(Source records)
Segment Open

(** C35: a worker [p] lists a directory of at most a million names in [w1]; the
    system runs on while [p] counts, until it is asleep with the result
    [n].  Then [n] is at most the number of workers that were inside
    [nparallel] when [p] listed the directory, itself included; at least
    that of any set of them that are still alive; and [p] is one of them. *)
Theorem nparallel_counts w0 w1 w2 w3 p n rest :
  fresh phase w0 → rtc nstep w0 w1 → (length (files w1) ≤ N.to_nat 1000000)%nat →
  procs w1 !! p = Some Created → step p w1 w2 → procs w2 !! p = Some (Scanning rest 0) →
  rtc (while_counting p) w2 w3 → procs w3 !! p = Some (Asleep n) →
  n ≤ Z.of_nat (size (insiders w1)) ∧
  (∀ X : gset N, X ⊆ insiders w1 → (∀ q, q ∈ X → alive w3 q) → Z.of_nat (size X) ≤ n) ∧
  1 ≤ n.
Proof.
  intros Hf Hr Hlen Hp Hs H2 H23 H3. assert (directory_ok w1) as H by by eapply reachable_ok.
  assert (rest ≡ₚ files w1) as HL by by apply (listing_complete p w1 w2).
  assert (later w1 w2) as Hl by (apply nstep_later; right; eauto).
  assert (rest ⊆ files w1) as Hsub by (intros ?; by rewrite HL).
  assert (progress w1 rest p w3) as (_ & seen & ret & Hb & Hpc).
  { eapply progress_run; [done..|]. split; [done|]. exists [], 0. split; [by split|].
    left. by exists rest. }
  destruct Hpc as [(? & ? & _)|[? <-]]; simplify_eq. destruct Hb as [Hlo Hhi].
  assert (∀ q, q ∈ pids rest ↔ q ∈ pids (files w1)) as Hpids.
  { intros q. unfold pids. rewrite !list_elem_of_omap. by setoid_rewrite HL. }
  assert (NoDup (pids rest)) as Hnd.
  { apply (pids_nodup w1); [done..|]. rewrite HL. apply H. }
  assert (∀ X : gset N, X ⊆ insiders w1 → (∀ q, q ∈ X → alive w3 q) → Z.of_nat (size X) ≤ n) as Hlow.
  { intros X HX Ha. etrans; [|exact Hlo]. apply inj_le. unfold size, set_size. cbn.
    apply submseteq_length, NoDup_submseteq; [apply NoDup_elements|].
    intros q Hq%elem_of_elements. apply list_elem_of_filter. split; [by apply Ha|].
    apply Hpids, elem_of_pids; [done|]. destruct (proj1 (elem_of_insiders w1 q) (HX q Hq)) as (c & Hc & Hi).
    exists c. split_and!; [done|apply Hi|by apply (dir_in w1 H q c)]. }
  split_and!; [|done|].
  - etrans; [exact Hhi|]. apply inj_le. unfold size, set_size. cbn.
    apply submseteq_length, NoDup_submseteq; [by apply NoDup_filter|].
    intros q [Ha Hq]%list_elem_of_filter. apply elem_of_elements, elem_of_insiders.
    apply Hpids, elem_of_pids in Hq as (c & Hc & ? & _); [|done]. exists c. split; [done|]. split; [done|].
    apply alive_true in Ha as (c' & Hc' & ?). by simplify_eq.
  - change 1 with (Z.of_nat 1). rewrite <- (size_singleton (C:=gset N) p). apply Hlow.
    + intros q ->%elem_of_singleton. apply elem_of_insiders. by exists Created.
    + intros q ->%elem_of_singleton. apply alive_true. by exists (Asleep n).
Qed.
End counts.

(** ** Two workers that overlap *)

Definition no_group (x : Z) : bool := false.
Notation my := (myfilename "map").

(** A directory with other files, among them one whose name only begins
    like the pattern. *)
Definition start : world := mkWorld ["mr-out-0"; "mr-worker-map-x"] ∅.
Definition both_in : world := mkWorld [my 12; my 7; "mr-out-0"; "mr-worker-map-x"]
  (<[12%N := Created]> (<[7%N := Created]> ∅)).
Definition listed : list string := [my 7; my 12; "mr-out-0"; "mr-worker-map-x"].

(** The files of workers 7 and 12 are both there when worker 7 lists the
    directory; it returns 2. *)
Lemma nparallel_counts_witness :
  ∃ w3, rtc (while_counting no_group "map" 7) (set_pc 7 (Scanning listed 0) both_in) w3 ∧
    procs w3 !! 7%N = Some (Asleep 2) ∧ 2 ≤ Z.of_nat (size (insiders both_in)).
Proof.
  assert (∃ w3, rtc (while_counting no_group "map" 7) (set_pc 7 (Scanning listed 0) both_in) w3 ∧
    procs w3 !! 7%N = Some (Asleep 2)) as (w3 & Hr & H3).
  { eexists. split; [|shelve]. unfold listed.
    do 4 (eapply rtc_l; [split; [right; exists 7%N; by eapply SLook|left; by do 2 eexists]|]).
    eapply rtc_l; [split; [right; exists 7%N; by eapply SSleep|right; by eexists]|]. apply rtc_refl.
    Unshelve. by vm_compute. }
  exists w3. split_and!; [done..|].
  eapply (nparallel_counts no_group "map" start both_in (set_pc 7 (Scanning listed 0) both_in) w3 7 2 listed).
  - split_and!; [done|by apply (bool_decide_unpack _); vm_compute|]. repeat constructor.
  - eapply rtc_l; [right; exists 7%N; by apply SStart|].
    eapply rtc_l; [right; exists 12%N; by apply SStart|].
    eapply rtc_l; [right; exists 7%N; by eapply (SWrite _ _ _ _ [my 7; "mr-out-0"; "mr-worker-map-x"])|].
    eapply rtc_l; [right; exists 12%N; by eapply (SWrite _ _ _ _ (files both_in))|]. apply rtc_refl.
  - apply (Nat.le_trans _ (N.to_nat 4)); [done|]. lia.
  - done.
  - apply (SList _ _ _ _ listed); [done| |].
    + apply perm_swap.
    + unfold Readdirnames, listed. rewrite take_ge; [done|]. cbn. lia.
  - done.
  - done.
  - done.
Defined.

Segment Closed

**EXERCISE DETAILS**
The entries above must be output exactly, with every line preserved.

**YOUR RESPONSE**
(** C35: a worker [p] lists a directory of at most a million names in [w1]; the
    system runs on while [p] counts, until it is asleep with the result
    [n].  Then [n] is at most the number of workers that were inside
    [nparallel] when [p] listed the directory, itself included; at least
    that of any set of them that are still alive; and [p] is one of them. *)
Theorem nparallel_counts w0 w1 w2 w3 p n rest :
  fresh phase w0 → rtc nstep w0 w1 → (length (files w1) ≤ N.to_nat 1000000)%nat →
  procs w1 !! p = Some Created → step p w1 w2 → procs w2 !! p = Some (Scanning rest 0) →
  rtc (while_counting p) w2 w3 → procs w3 !! p = Some (Asleep n) →
  n ≤ Z.of_nat (size (insiders w1)) ∧
  (∀ X : gset N, X ⊆ insiders w1 → (∀ q, q ∈ X → alive w3 q) → Z.of_nat (size X) ≤ n) ∧
  1 ≤ n.
Proof.
  intros Hf Hr Hlen Hp Hs H2 H23 H3. assert (directory_ok w1) as H by by eapply reachable_ok.
  assert (rest ≡ₚ files w1) as HL by by apply (listing_complete p w1 w2).
  assert (later w1 w2) as Hl by (apply nstep_later; right; eauto).
  assert (rest ⊆ files w1) as Hsub by (intros ?; by rewrite HL).
  assert (progress w1 rest p w3) as (_ & seen & ret & Hb & Hpc).
  { eapply progress_run; [done..|]. split; [done|]. exists [], 0. split; [by split|].
    left. by exists rest. }
  destruct Hpc as [(? & ? & _)|[? <-]]; simplify_eq. destruct Hb as [Hlo Hhi].
  assert (∀ q, q ∈ pids rest ↔ q ∈ pids (files w1)) as Hpids.
  { intros q. unfold pids. rewrite !list_elem_of_omap. by setoid_rewrite HL. }
  assert (NoDup (pids rest)) as Hnd.
  { apply (pids_nodup w1); [done..|]. rewrite HL. apply H. }
  assert (∀ X : gset N, X ⊆ insiders w1 → (∀ q, q ∈ X → alive w3 q) → Z.of_nat (size X) ≤ n) as Hlow.
  { intros X HX Ha. etrans; [|exact Hlo]. apply inj_le. unfold size, set_size. cbn.
    apply submseteq_length, NoDup_submseteq; [apply NoDup_elements|].
    intros q Hq%elem_of_elements. apply list_elem_of_filter. split; [by apply Ha|].
    apply Hpids, elem_of_pids; [done|]. destruct (proj1 (elem_of_insiders w1 q) (HX q Hq)) as (c & Hc & Hi).
    exists c. split_and!; [done|apply Hi|by apply (dir_in w1 H q c)]. }
  split_and!; [|done|].
  - etrans; [exact Hhi|]. apply inj_le. unfold size, set_size. cbn.
    apply submseteq_length, NoDup_submseteq; [by apply NoDup_filter|].
    intros q [Ha Hq]%list_elem_of_filter. apply elem_of_elements, elem_of_insiders.
    apply Hpids, elem_of_pids in Hq as (c & Hc & ? & _); [|done]. exists c. split; [done|]. split; [done|].
    apply alive_true in Ha as (c' & Hc' & ?). by simplify_eq.
  - change 1 with (Z.of_nat 1). rewrite <- (size_singleton (C:=gset N) p). apply Hlow.
    + intros q ->%elem_of_singleton. apply elem_of_insiders. by exists Created.
    + intros q ->%elem_of_singleton. apply alive_true. by exists (Asleep n).
Qed.
End counts.

(** ** Two workers that overlap *)

Definition no_group (x : Z) : bool := false.
Notation my := (myfilename "map").

(** A directory with other files, among them one whose name only begins
    like the pattern. *)
Definition start : world := mkWorld ["mr-out-0"; "mr-worker-map-x"] ∅.
Definition both_in : world := mkWorld [my 12; my 7; "mr-out-0"; "mr-worker-map-x"]
  (<[12%N := Created]> (<[7%N := Created]> ∅)).
Definition listed : list string := [my 7; my 12; "mr-out-0"; "mr-worker-map-x"].

(** The files of workers 7 and 12 are both there when worker 7 lists the
    directory; it returns 2. *)
Lemma nparallel_counts_witness :
  ∃ w3, rtc (while_counting no_group "map" 7) (set_pc 7 (Scanning listed 0) both_in) w3 ∧
    procs w3 !! 7%N = Some (Asleep 2) ∧ 2 ≤ Z.of_nat (size (insiders both_in)).
Proof.
  assert (∃ w3, rtc (while_counting no_group "map" 7) (set_pc 7 (Scanning listed 0) both_in) w3 ∧
    procs w3 !! 7%N = Some (Asleep 2)) as (w3 & Hr & H3).
  { eexists. split; [|shelve]. unfold listed.
    do 4 (eapply rtc_l; [split; [right; exists 7%N; by eapply SLook|left; by do 2 eexists]|]).
    eapply rtc_l; [split; [right; exists 7%N; by eapply SSleep|right; by eexists]|]. apply rtc_refl.
    Unshelve. by vm_compute. }
  exists w3. split_and!; [done..|].
  eapply (nparallel_counts no_group "map" start both_in (set_pc 7 (Scanning listed 0) both_in) w3 7 2 listed).
  - split_and!; [done|by apply (bool_decide_unpack _); vm_compute|]. repeat constructor.
  - eapply rtc_l; [right; exists 7%N; by apply SStart|].
    eapply rtc_l; [right; exists 12%N; by apply SStart|].
    eapply rtc_l; [right; exists 7%N; by eapply (SWrite _ _ _ _ [my 7; "mr-out-0"; "mr-worker-map-x"])|].
    eapply rtc_l; [right; exists 12%N; by eapply (SWrite _ _ _ _ (files both_in))|]. apply rtc_refl.
  - apply (Nat.le_trans _ (N.to_nat 4)); [done|]. lia.
  - done.
  - apply (SList _ _ _ _ listed); [done| |].
    + apply perm_swap.
    + unfold Readdirnames, listed. rewrite take_ge; [done|]. cbn. lia.
  - done.
  - done.
  - done.
Defined.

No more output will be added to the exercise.